Will it be a retractable or translucent domed roof? How many seats? Where will home plate be?
And most crucial of all: How much will it cost?
The milestone comes five months after principal owner Stu Sternberg announced that the team had picked a 14-acre site in Ybor City as its preferred new home. The Rays have been working with Populous, an international architect firm that also designed the team's spring training ballpark in Port Charlotte.
The drawings will give the public the first glimpse of how a ballpark would fit into the historic Latin neighborhood near downtown and will make it easier to grow support for the project, said Hillsborough Commissioner Ken Hagan, who helped open the door for the Rays to pursue a move to Tampa.
"When we initially rolled out the location, that generated a significant amount of support," Hagan said. "This will only help us to gain momentum and gain the necessary corporate and community support."
But no matter how innovative and appealing the design, Hagan and other local leaders still face an uphill task to figure out how to pay for a stadium, a cost estimated at around $800 million.
The Rays have yet to officially disclose how much they would be willing to pay.

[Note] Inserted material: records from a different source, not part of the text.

(** * Lead management: record normalisation and follow-up scheduling

    A shallow embedding of [lead_manager.py] (class [LeadManager]) together
    with the part of [database.py] it talks to, and the properties of the
    specification stated over it.

    Conventions of the embedding
    - A Python [str] is a [string] of 8-bit code points (Latin-1).
    - A pandas cell is a [value]; [None] and [NaN] are kept apart because
      Python's truth test tells them apart.
    - A [pd.Timestamp] is an integer number of nanoseconds ([Z]).
    - A [DataFrame] is an ordered list of column names and an ordered list
      of labelled rows; frames are objects living in a store, so that
      [.copy()], boolean indexing (which allocates) and in-place assignment
      are distinguished. *)

From Stdlib Require Import ZArith List Ascii String Bool Lia Sorted
  Permutation.
From stdpp Require Import gmap strings list fin_maps.

Local Open Scope string_scope.
Local Open Scope Z_scope.

(** ** Python strings *)

Module PyStr.

(** [str.isspace] on the code points below 256. *)
Definition is_space (c : ascii) : bool :=
  let n := N_of_ascii c in
  (((9 <=? n) && (n <=? 13)) || ((28 <=? n) && (n <=? 32))
   || (n =? 133) || (n =? 160))%N.

Fixpoint lstrip (s : string) : string :=
  match s with
  | EmptyString => EmptyString
  | String c s' => if is_space c then lstrip s' else s
  end.

Definition is_empty (s : string) : bool :=
  match s with EmptyString => true | String _ _ => false end.

Fixpoint rstrip (s : string) : string :=
  match s with
  | EmptyString => EmptyString
  | String c s' =>
      let r := rstrip s' in
      if is_space c && is_empty r then EmptyString else String c r
  end.

(** [s.strip()] *)
Definition strip (s : string) : string := rstrip (lstrip s).

(** [s.split(sep)] for a non-empty separator: [skip] counts the characters
    of a matched separator that are still to be passed over. *)
Fixpoint split_from (sep : string) (skip : nat) (s : string) : list string :=
  match s with
  | EmptyString => [EmptyString]
  | String c s' =>
      match skip with
      | S k => split_from sep k s'
      | O =>
          if String.prefix sep s
          then EmptyString :: split_from sep (String.length sep - 1) s'
          else match split_from sep 0 s' with
               | f :: fs => String c f :: fs
               | [] => [String c EmptyString]
               end
      end
  end.

Definition split (sep s : string) : list string := split_from sep 0 s.

(** [sub in s] *)
Fixpoint contains (sub s : string) : bool :=
  String.prefix sub s
  || match s with
     | EmptyString => false
     | String _ s' => contains sub s'
     end.

(** [c] occurs in [s] *)
Fixpoint occurs (c : ascii) (s : string) : bool :=
  match s with
  | EmptyString => false
  | String a s' => Ascii.eqb a c || occurs c s'
  end.

(** [str.lower] on Latin-1: A-Z, and the accented capitals 192..222 but
    for the multiplication sign 215. *)
Definition lower_char (c : ascii) : ascii :=
  let n := N_of_ascii c in
  if (((65 <=? n) && (n <=? 90))
      || ((192 <=? n) && (n <=? 222) && negb (n =? 215)))%N
  then ascii_of_N (n + 32) else c.

Fixpoint lower (s : string) : string :=
  match s with
  | EmptyString => EmptyString
  | String c s' => String (lower_char c) (lower s')
  end.

(** [sep.join(xs)] *)
Definition join (sep : string) (xs : list string) : string :=
  String.concat sep xs.

(** [list(dict.fromkeys(xs))]: keys are inserted in order, a key already
    in the dictionary keeps its place. *)
Definition dict_add (d : list string) (k : string) : list string :=
  if existsb (String.eqb k) d then d else (d ++ [k])%list.

Definition fromkeys (xs : list string) : list string :=
  fold_left dict_add xs [].

(** The characters that are operators of a regular expression. *)
Definition regex_operators : string := ".^$*+?{}[]\|()".

(** A pattern without any operator: as a regular expression it stands
    for its own text. *)
Fixpoint plain_pattern (pat : string) : bool :=
  match pat with
  | EmptyString => true
  | String c rest => negb (occurs c regex_operators) && plain_pattern rest
  end.

End PyStr.

(** ** The Value Splitter *)

(** One pass of the cascade:
    [new.extend([v.strip() for v in val.split(sep) if v.strip()])]
    for every [val]. *)
Definition split_pass (sep : string) (vals : list string) : list string :=
  flat_map
    (fun val =>
       flat_map
         (fun v => if PyStr.is_empty (PyStr.strip v) then []
                   else [PyStr.strip v])
         (PyStr.split sep val))
    vals.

Both Hagan and Tampa Mayor Bob Buckhorn have said raising taxes is not an option, although money set aside for community improvement projects could be used for utility lines and road realignment to support a ballpark. Profits from surrounding development may also be part of the financing plan.
That makes it even more vital to get corporate support — a pitch that will be easier to make now that the ballpark is more than an abstract concept, Hagan said.

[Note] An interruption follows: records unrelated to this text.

Lemma reward_nonneg (p : property) : nonneg (reward o p mol).
Proof.
  destruct p; cbn [reward];
    auto using qed_reward_nonneg, sa_reward_nonneg, logp_reward_nonneg,
      mw_reward_nonneg, tpsa_reward_nonneg, lipinski_reward_nonneg,
      egfr_specific_reward_nonneg.
Qed.

Lemma reward_unavailable (p : property) :
  unavailable o p = true -> reward o p mol = Ok (neutral p).
Proof.
  destruct p; cbn [unavailable reward neutral]; intros H;
    unfold Chem.qed_reward, Chem.sa_reward, Chem.logp_reward, Chem.mw_reward,
      Chem.tpsa_reward, Chem.lipinski_reward, Chem.egfr_specific_reward;
    rewrite H; reflexivity.
Qed.

Lemma raises_true (A : Type) (r : pyres A) :
  raises r = true -> exists e, r = Raise e.
Proof.
  destruct r; cbn; [discriminate | now eexists].
Qed.

Lemma reward_call_fails (p : property) :
  unavailable o p = false -> call_fails o p mol = true ->
  reward o p mol = Ok 0.0.
Proof.
  destruct p; cbn [unavailable reward call_fails]; intros Hav Hf;
    unfold Chem.qed_reward, Chem.sa_reward, Chem.logp_reward, Chem.mw_reward,
      Chem.tpsa_reward, Chem.lipinski_reward, Chem.egfr_specific_reward;
    rewrite Hav.
  1-5: apply raises_true in Hf as [e ->]; reflexivity.
  - destruct (Chem.MolWt o mol); [|reflexivity].
    destruct (Chem.MolLogP o mol); [|reflexivity].
    destruct (Chem.NumHDonors o mol); [|reflexivity].
    destruct (Chem.NumHAcceptors o mol); [discriminate | reflexivity].
  - destruct (Chem.NumAromaticRings o mol); [|reflexivity].
    destruct (Chem.NumRotatableBonds o mol); [discriminate | reflexivity].
Qed.

End Rewards.

(** C9.  Each of the seven property rewards degrades gracefully: without
    its library it returns its neutral value (1.0 for the
    synthetic-accessibility reward, 0.0 for the others); when one of its
    oracle calls raises it returns 0.0; and in every case it returns a
    value, never an exception, and that value is not negative. *)
Theorem C9_property_rewards_degrade (Mol : Type) (o : Chem.Oracle Mol)
    (mol : Mol) (p : property) :
  (unavailable o p = true -> reward o p mol = Ok (neutral p)) /\
  (unavailable o p = false -> call_fails o p mol = true ->
   reward o p mol = Ok 0.0) /\
  nonneg (reward o p mol) /\
  neutral Sa == 1 /\ (p <> Sa -> neutral p == 0).
Proof.
  split; [apply reward_unavailable|].
  split; [apply reward_call_fails|].
  split; [apply reward_nonneg|].
  split; [reflexivity|].
  destruct p; intros H; try reflexivity. contradiction.
Qed.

Enlisting corporate support is the job of Rays 2020, a booster group headed by Chuck Sykes of Sykes Enterprises and Tampa attorney Ron Christaldi. The non-profit group has signed up 100 companies willing to help finance the team's move to Ybor City, including Outback Steakhouse and Tech Data.

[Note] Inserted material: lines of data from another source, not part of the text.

(** * run_dynamic_epharmacophore.py: control flow of the batch orchestrator

    A shallow embedding of [src/run_dynamic_epharmacophore.py].  The script
    selects the frames to run ([all_maes], [selected_maes]), drives every
    frame through the external stage programs ([process_frame]), batches the
    frames over a worker pool, and finally copies the hypothesis files to the
    collection directory.

    Conventions of the model.
    - Python [int] is [Z]; [str] is [string]; a list is a [list].
    - A directory is a finite map from file names to file contents
      ([gmap string string]); a directory listing whose order matters (the
      result of [glob.glob]) is a list.
    - The external programs (prepwizard, pv_convert.py, generate_glide_grids,
      epharmacophores, jobcontrol) are not part of the script: their exit
      status and the files they leave behind are read from a [World].
    - File names are ASCII ([int] is modelled on ASCII strings).  Floating
      point coordinates are rationals.
    - An external program leaves files in the working directory; it removes
      none.
    - The script's own file-system calls are assumed not to fail for reasons
      of the host (permissions, full disk, a file that goes away while it is
      read); the one call whose success depends on an external program,
      [os.rename] of the prepared structure, is modelled with its
      failure. *)

From Stdlib Require Import ZArith List String Ascii Bool Lia QArith Sorted Permutation.
From stdpp Require Import base gmap strings list fin_maps.

Local Open Scope string_scope.
Local Open Scope Z_scope.

(** ** Python strings *)

Module PyStr.

Definition chars (s : string) : list ascii := list_ascii_of_string s.

Fixpoint is_prefix (p l : list ascii) : bool :=
  match p, l with
  | [], _ => true
  | _ :: _, [] => false
  | a :: p', b :: l' => Ascii.eqb a b && is_prefix p' l'
  end.

(** [s.startswith(p)] *)
Definition starts_with (p s : string) : bool := is_prefix (chars p) (chars s).

(** [s.endswith(suf)] *)
Definition ends_with (suf s : string) : bool :=
  is_prefix (rev (chars suf)) (rev (chars s)).

Fixpoint contains_chars (pat l : list ascii) : bool :=
  is_prefix pat l ||
  match l with
  | [] => false
  | _ :: l' => contains_chars pat l'
  end.

(** [pat in s] *)
Definition contains (pat s : string) : bool := contains_chars (chars pat) (chars s).

Definition is_digit (c : ascii) : bool :=
  let n := nat_of_ascii c in (48 <=? n)%nat && (n <=? 57)%nat.

Definition digit_value (c : ascii) : Z := Z.of_nat (nat_of_ascii c) - 48.

(** C's [isspace] in the C locale, which is what [int] skips around a
    literal: space, \t, \n, \v, \f, \r. *)
Definition is_space (c : ascii) : bool :=
  let n := nat_of_ascii c in (n =? 32)%nat || ((9 <=? n)%nat && (n <=? 13)%nat).

Definition is_underscore (c : ascii) : bool := (nat_of_ascii c =? 95)%nat.

Fixpoint drop_spaces (l : list ascii) : list ascii :=
  match l with
  | c :: l' => if is_space c then drop_spaces l' else l
  | [] => []
  end.

Definition strip (l : list ascii) : list ascii :=
  rev (drop_spaces (rev (drop_spaces l))).

(** The digits of a decimal literal, most significant first.  A single
    underscore may separate two digits (PEP 515); [prev] tells whether the
    previous character was a digit. *)
Fixpoint digits_value (acc : Z) (prev : bool) (l : list ascii) : option Z :=
  match l with
  | [] => if prev then Some acc else None
  | c :: l' =>
      if is_underscore c then
        if prev then digits_value acc false l' else None
      else if is_digit c then digits_value (10 * acc + digit_value c) true l'
      else None
  end.

(** [int(s)] in base 10 for a [str] of ASCII characters: [None] stands
    for [ValueError].  Outside ASCII, CPython also reads the decimal digits
    and the white space of other scripts, which this function does not:
    what is proved with it of a name is proved of an ASCII name.  (Recent
    versions refuse literals of more than 4300 digits, longer than a file
    name can be.) *)
Definition py_int (s : string) : option Z :=
  match strip (chars s) with
  | c :: l =>
      if (nat_of_ascii c =? 45)%nat then Z.opp <$> digits_value 0 false l
      else if (nat_of_ascii c =? 43)%nat then digits_value 0 false l
      else digits_value 0 false (c :: l)
  | [] => None
  end.

(** The index of the last ["."] of a name, if any. *)
Fixpoint last_dot (i : nat) (l : list ascii) : option nat :=
  match l with
  | [] => None
  | c :: l' =>
      match last_dot (S i) l' with
      | Some j => Some j
      | None => if (nat_of_ascii c =? 46)%nat then Some i else None
      end
  end.

(** [os.path.splitext(name)[0]] for a name without directory separator:
    the name up to its last dot, unless only dots stand before that dot. *)
Definition splitext_root (name : string) : string :=
  let l := chars name in
  match last_dot 0 l with
  | Some j =>
      if forallb (fun c => (nat_of_ascii c =? 46)%nat) (firstn j l) then name
      else string_of_list_ascii (firstn j l)
  | None => name
  end.

End PyStr.

Import PyStr.

(** ** Exceptions and results *)

Inductive Exn : Type :=
  | ValueError          (* int() of a stem that is no integer literal *)
  | ZeroDivisionError.  (* a division or modulo by zero *)

Definition Result (A : Type) : Type := Exn + A.

Definition ret {A} (a : A) : Result A := inr a.
Definition raise {A} (e : Exn) : Result A := inl e.

Definition rbind {A B} (c : Result A) (k : A -> Result B) : Result B :=
  match c with
  | inl e => inl e
  | inr a => k a
  end.

Notation "'try!' x '<-' c ';' k" := (rbind c (fun x => k))
  (at level 10, x name, c at level 100, k at level 200).

Fixpoint map_result {A B} (f : A -> Result B) (l : list A) : Result (list B) :=
  match l with
  | [] => ret []
  | a :: l' => try! b <- f a ; try! bs <- map_result f l' ; ret (b :: bs)
  end.

Fixpoint filter_result {A} (f : A -> Result bool) (l : list A) : Result (list A) :=
  match l with
  | [] => ret []
  | a :: l' =>
      try! b <- f a ; try! r <- filter_result f l' ; ret (if b : bool then a :: r else r)
  end.

(** ** Frame selection (lines 73-78) *)

(** [glob.glob(os.path.join(dir, "*" + ext))], given the names in [dir] in
    the order the operating system lists them: the names that end in [ext];
    a name that starts with a dot is never matched by a pattern that does
    not. *)
Definition glob_ext (ext : string) (names : list string) : list string :=
  List.filter (fun n => ends_with ext n && negb (starts_with "." n)) names.

(** [int(os.path.splitext(os.path.basename(x))[0])]; [x] is
    [os.path.join(INPUT_DIR, name)], whose basename is [name]. *)
Definition frame_index (name : string) : Result Z :=
  match py_int (splitext_root name) with
  | Some i => ret i
  | None => raise ValueError
  end.

(** [sorted(l, key=...)] on the decorated list: insertion keeps the order of
    equal keys, as Python's stable sort does.  [before a b] tells whether an
    element of key [a] already in place stays ahead of a new one of key
    [b]. *)
Fixpoint insert_by {A} (before : Z -> Z -> bool) (x : Z * A) (l : list (Z * A)) : list (Z * A) :=
  match l with
  | [] => [x]
  | y :: l' => if before (fst y) (fst x) then y :: insert_by before x l' else x :: y :: l'
  end.

Definition sort_by {A} (before : Z -> Z -> bool) (l : list (Z * A)) : list (Z * A) :=
  List.fold_right (insert_by before) [] l.

Definition decorate {A} (key : A -> Result Z) (l : list A) : Result (list (Z * A)) :=
  map_result (fun a => try! k <- key a ; ret (k, a)) l.

(** Line 73. *)
Definition all_maes (input_names : list string) : Result (list string) :=
  try! d <- decorate frame_index (glob_ext ".mae" input_names) ;
  ret (List.map snd (sort_by Z.ltb d)).

(** The condition of the comprehension of line 74: a chained comparison,
    then [and], which evaluates the modulo only for an index in range. *)
Definition in_selection (START_IDX END_IDX STEP : Z) (f : string) : Result bool :=
  try! i <- frame_index f ;
  if (START_IDX <=? i) && (i <=? END_IDX) then
    try! j <- frame_index f ;
    if STEP =? 0 then raise ZeroDivisionError
    else ret ((j - START_IDX) mod STEP =? 0)
  else ret false.

(** Line 74. *)
Definition selected_maes (START_IDX END_IDX STEP : Z) (maes : list string) : Result (list string) :=
  filter_result (in_selection START_IDX END_IDX STEP) maes.

(** ** The world outside the script *)

(** A directory: file name to file content. *)
Abbreviation Dir := (gmap string string).

(** The external programs [nice_run] starts.  [pv_convert.py] is run in two
    modes, which are two commands here. *)
Inductive Cmd : Type :=
  | prepwizard
  | pv_convert_split_ligand
  | pv_convert_split_receptor
  | glide_gridgen
  | epharmacophores.

(** The stages of the pipeline, in their fixed order. *)
Inductive Stage : Type :=
  | Prepare
  | Split
  | GeometryDerive
  | GridGenerate
  | HypothesisGenerate.

Definition stage_rank (s : Stage) : nat :=
  match s with
  | Prepare => 0
  | Split => 1
  | GeometryDerive => 2
  | GridGenerate => 3
  | HypothesisGenerate => 4
  end.

Record Atom : Type := { atom_x : Q; atom_y : Q; atom_z : Q }.

(** An entry of the working directory as [glob] and [os.path.getmtime] see
    it. *)
Record ZipEntry : Type := { zname : string; zmtime : Z; zdata : string }.

(** What the script cannot decide: the behaviour of the external programs
    and of the job backend, per frame (named by its [base_index]). *)
Record World : Type := {
  (** exit status of the program run for the frame *)
  exit_status : string -> Cmd -> Z;
  (** the files the program leaves in the working directory *)
  outputs : string -> Cmd -> Dir;
  (** [next(StructureReader(f))] on a file of the given content: the atoms
      of its first structure, [None] when the reader raises *)
  read_structure : string -> option (list Atom);
  (** the working directory as the frame's [k]-th scan for grid archives
      finds it; the job backend deposits archives on its own schedule *)
  zips_seen : string -> nat -> list ZipEntry;
  (** the rendering [f"{x:.2f}"] *)
  fmt2 : Q -> string;
  (** content of the files of the input directory *)
  input_data : string -> string
}.

(** The file system when the script starts. *)
Record Host : Type := {
  schrodinger_isdir : bool;          (* os.path.isdir(SCHRODINGER) *)
  input_names : list string;         (* the entries of INPUT_DIR, as listed *)
  PROCESSED_DIR : Dir;
  HYPOTHESIS_DIR : Dir
}.

(** The command line (lines 33-44). *)
Record Config : Type := {
  START_IDX : Z;
  END_IDX : Z;
  STEP : Z;
  USER_NCORES : Z;
  BATCH_SIZE : Z
}.

(** ** One frame (lines 80-173) *)

(** An argument of a command line: text, or the name of a file of the
    working directory, or the name of the job the program is to run. *)
Inductive Arg : Type :=
  | Lit (s : string)
  | File (p : string)
  | Job (p : string).

(** What a frame's pipeline does, in order. *)
Inductive Event : Type :=
  | ECopyIn (src dst : string)            (* shutil.copy from INPUT_DIR *)
  | ERun (c : Cmd) (argv : list Arg)      (* nice_run *)
  | ERename (src dst : string)            (* os.rename *)
  | ERemove (files : list string)         (* rm -f, through the shell *)
  | EReadStructure (p : string)           (* StructureReader *)
  | EWriteCsv (p : string)                (* csv.DictWriter *)
  | EPoll (scans : nat) (found : string)  (* the polling loop, when it ends *)
  | ECopy (src dst : string).             (* shutil.copy inside the directory *)

Definition stage_of_cmd (c : Cmd) : Stage :=
  match c with
  | prepwizard => Prepare
  | pv_convert_split_ligand | pv_convert_split_receptor => Split
  | glide_gridgen => GridGenerate
  | epharmacophores => HypothesisGenerate
  end.

Definition stage_of_event (e : Event) : Stage :=
  match e with
  | ECopyIn _ _ | ERename _ _ | ERemove _ => Prepare
  | ERun c _ => stage_of_cmd c
  | EReadStructure _ => GeometryDerive
  | EWriteCsv _ | EPoll _ _ | ECopy _ _ => GridGenerate
  end.

Definition arg_paths (a : Arg) : list string :=
  match a with
  | Lit _ => []
  | File p | Job p => [p]
  end.

(** The names of the working directory an event reads, matches or
    writes. *)
Definition event_paths (e : Event) : list string :=
  match e with
  | ECopyIn _ dst => [dst]
  | ERun _ argv => List.concat (List.map arg_paths argv)
  | ERename src dst => [src; dst]
  | ERemove files => files
  | EReadStructure p => [p]
  | EWriteCsv p => [p]
  | EPoll _ found => [found]
  | ECopy src dst => [src; dst]
  end.

(** Exceptions inside [process_frame]. *)
Inductive FrameExn : Type :=
  | CalledProcessError   (* nice_run: non-zero exit status *)
  | FileNotFoundError    (* os.rename, StructureReader: no such file *)
  | ReaderError          (* StructureReader, next: no structure to read *)
  | ZeroDivision.        (* the mean of no coordinates *)

(** How a frame's pipeline ends. *)
Inductive Status : Type :=
  | Done                      (* the end of process_frame is reached *)
  | Failed (s : Stage)        (* an except clause returned *)
  | Crashed (e : FrameExn)    (* an exception left process_frame *)
  | Hung.                     (* still polling when the fuel ran out *)

Record PState : Type := { trace : list Event; cwd : Dir }.

(** Why a block of the pipeline stops early: an exception, the [return]
    of the except clause of a stage, or a polling loop that the fuel did
    not see the end of. *)
Inductive Stop : Type :=
  | Raise (e : FrameExn)
  | Return (st : Stage)
  | OutOfFuel.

"They're working hard," Hagan said. "This will be another tool to allow them to galvanize that support."
Crowds at Tropicana Field, where the team is under contract to play through 2027, have been the smallest in Major League Baseball over the past six years.
After years of lobbying by the team, St. Petersburg finally agreed in 2016 to let the Rays officials explore potential sites around Tampa Bay. But that agreement runs out at the end of this year, when the team must let city officials know if it plans to exercise an out clause.
Comments by Rays officials at community meetings have provided a few clues about what the stadium might look like.
Their lofty goal is to build a next-generation ballpark that will double as a community destination beyond game days. Among the ideas thrown out by Rays President Brian Auld are a part-time community park, a fitness center that doubles as a wellness program for the University of South Florida, and kitchens that offer culinary classes.
A full upper deck is unlikely since it's expensive and so hard to fill at the Trop that it's usually covered with a blue tarp.
The ballpark's exterior may include a tip of the hat to Ybor City's century-old Cuban and Italian social clubs and iconic balconies and brick exteriors. Rays Chief Development Officer Melanie Lenz and a three-member stadium design team toured Ybor City n April to experience the neighborhood's historic architecture firsthand.
Hagan said no one outside the team has seen the renderings yet.
"I know the team has put a lot of work into the design," he said, "and I'm excited to see it."